Exercise inputs:
(* ===== verification/Database.v ===== *)
(** * What the tables have in common

    PostgreSQL behind GORM holds the keys, the users and the request log.  Each
    table is a class in the file of its component; this file has the errors of
    a query and the values that a column keeps unchanged. *)

From S2P Require Import Prelude Strconv.

(** ** Errors *)

Inductive db_error := ErrRecordNotFound | ErrDB (e : string).

Definition db_text (e : db_error) : string :=
  match e with ErrRecordNotFound => "record not found" | ErrDB e => e end.

#[export] Instance db_error_eq_dec : EqDecision db_error.
Proof. solve_decision. Defined.

(** A query or a statement as a computation: errors are values. *)
Definition query {S A} (m : S → S * A) : Comp S A := λ s, let '(s, a) := m s in (s, Ret a).

Lemma query_step {S A} (m : S → S * A) (s s' : S) (a : A) : m s = (s', a) → query m s = (s', Ret a).
Proof. intros Hm. unfold query. by rewrite Hm. Qed.

(** [if err != nil { return nil, err }]. *)
Definition or_fail {S A} (err : option db_error) (m : Comp S (option A * option db_error))
    : Comp S (option A * option db_error) :=
  match err with Some e => mret (None, Some e) | None => m end.

(** ** Texts and times that survive storage *)

Definition continuation (lo hi b : N) : bool := ((lo <=? b) && (b <=? hi))%N.

(** UTF-8 without zero bytes: what PostgreSQL stores in a text column. *)
Fixpoint utf8 (s : list N) : bool :=
  match s with
  | [] => true
  | a :: s =>
      if (a <? 0x80)%N then bool_decide (a ≠ 0%N) && utf8 s else
      match s with
      | [] => false
      | b :: s =>
          if ((0xC2 <=? a) && (a <=? 0xDF))%N then continuation 0x80 0xBF b && utf8 s else
          match s with
          | [] => false
          | c :: s =>
              if ((0xE0 <=? a) && (a <=? 0xEF))%N then
                continuation (if (a =? 0xE0)%N then 0xA0 else 0x80) (if (a =? 0xED)%N then 0x9F else 0xBF) b &&
                continuation 0x80 0xBF c && utf8 s
              else
              match s with
              | [] => false
              | d :: s =>
                  ((0xF0 <=? a) && (a <=? 0xF4))%N &&
                  continuation (if (a =? 0xF0)%N then 0x90 else 0x80) (if (a =? 0xF4)%N then 0x8F else 0xBF) b &&
                  continuation 0x80 0xBF c && continuation 0x80 0xBF d && utf8 s
              end
          end
      end
  end.

Definition valid_text (s : string) : bool := utf8 (bytes_of s).

(** The text of a UUID: hexadecimal digits in groups of 8, 4, 4, 4 and 12. *)
Definition valid_uuid (s : string) : bool :=
  bool_decide (String.length s = 36%nat) &&
  forallb (λ '(i, a),
    let n := Ascii.N_of_ascii a in
    if decide (i ∈ [8; 13; 18; 23]%nat) then (n =? 45)%N
    else ((48 <=? n) && (n <=? 57) || (97 <=? n) && (n <=? 102))%N) (imap pair (String.list_ascii_of_string s)).

(** [uuid.Parse] of github.com/google/uuid, which is also how a UUID is read from
    JSON: the identifier in its usual form.  Other forms may be accepted. *)
Class UuidParse := {
  uuid_Parse : string → option string;
  uuid_Parse_valid s : valid_uuid s = true → uuid_Parse s = Some s
}.

(** The usual form only. *)
#[program] Definition strict_uuid : UuidParse := {| uuid_Parse s := if valid_uuid s then Some s else None |}.
Next Obligation. intros s Hs. simpl. by rewrite Hs. Qed.

(** A time of the years 1 to 9999, but for the last day, which belongs to a year of
    five digits in some zones. *)
Definition valid_time (t : time) : Prop := zero_time <= t < 253402214400 * second.

#[export] Instance valid_time_dec (t : time) : Decision (valid_time t).
Proof. unfold valid_time. apply _. Defined.

(** The text of a UUID is plain. *)
Lemma utf8_ascii (l : list N) : Forall (λ n, 0 < n < 128)%N l → utf8 l = true.
Proof.
  induction 1 as [|a l [Hn Ha] Hl IH]; [done|]. simpl. rewrite (proj2 (N.ltb_lt _ _)) by done.
  rewrite bool_decide_eq_true_2 by lia. done.
Qed.

Lemma valid_uuid_text (s : string) : valid_uuid s = true → valid_text s = true.
Proof.
  unfold valid_uuid, valid_text, bytes_of. rewrite andb_true_iff, forallb_forall. intros [_ Hall].
  apply utf8_ascii, Forall_fmap, Forall_lookup_2. intros i a Ha.
  specialize (Hall (i, a)). cbv zeta beta iota in Hall.
  assert (In (i, a) (imap pair (String.list_ascii_of_string s))) as Hin.
  { apply list_elem_of_In, list_elem_of_lookup_2 with i. by rewrite list_lookup_imap, Ha. }
  specialize (Hall Hin). simpl. case_decide; [apply N.eqb_eq in Hall; lia|].
  apply orb_true_iff in Hall as [Hall|Hall]; apply andb_true_iff in Hall as [Hlo Hhi];
    apply N.leb_le in Hlo, Hhi; lia.
Qed.

Lemma all_digits_text (s : string) : all_digits s → valid_text s = true.
Proof.
  intros Hs. apply utf8_ascii, Forall_fmap. induction s as [|c s IH]; [constructor|].
  destruct Hs as [[d Hd] Hs]. constructor; [|by apply IH]. simpl. unfold digit_val in Hd.
  rewrite <- (N2Nat.id (Ascii.N_of_ascii c)). change (N.to_nat (Ascii.N_of_ascii c)) with (Ascii.nat_of_ascii c).
  destruct (Z.leb_spec 48 (Z.of_nat (Ascii.nat_of_ascii c))), (Z.leb_spec (Z.of_nat (Ascii.nat_of_ascii c)) 57);
    simpl in Hd; (done || lia).
Qed.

Brief:
Return only the lines between the one holding "match e with" and the one holding "if ((0xC2 <=?", inclusive, exactly as they appear above.

Answer to this exercise:
  match e with ErrRecordNotFound => "record not found" | ErrDB e => e end.

#[export] Instance db_error_eq_dec : EqDecision db_error.
Proof. solve_decision. Defined.

(** A query or a statement as a computation: errors are values. *)
Definition query {S A} (m : S → S * A) : Comp S A := λ s, let '(s, a) := m s in (s, Ret a).

Lemma query_step {S A} (m : S → S * A) (s s' : S) (a : A) : m s = (s', a) → query m s = (s', Ret a).
Proof. intros Hm. unfold query. by rewrite Hm. Qed.

(** [if err != nil { return nil, err }]. *)
Definition or_fail {S A} (err : option db_error) (m : Comp S (option A * option db_error))
    : Comp S (option A * option db_error) :=
  match err with Some e => mret (None, Some e) | None => m end.

(** ** Texts and times that survive storage *)

Definition continuation (lo hi b : N) : bool := ((lo <=? b) && (b <=? hi))%N.

(** UTF-8 without zero bytes: what PostgreSQL stores in a text column. *)
Fixpoint utf8 (s : list N) : bool :=
  match s with
  | [] => true
  | a :: s =>
      if (a <? 0x80)%N then bool_decide (a ≠ 0%N) && utf8 s else
      match s with
      | [] => false
      | b :: s =>
          if ((0xC2 <=? a) && (a <=? 0xDF))%N then continuation 0x80 0xBF b && utf8 s else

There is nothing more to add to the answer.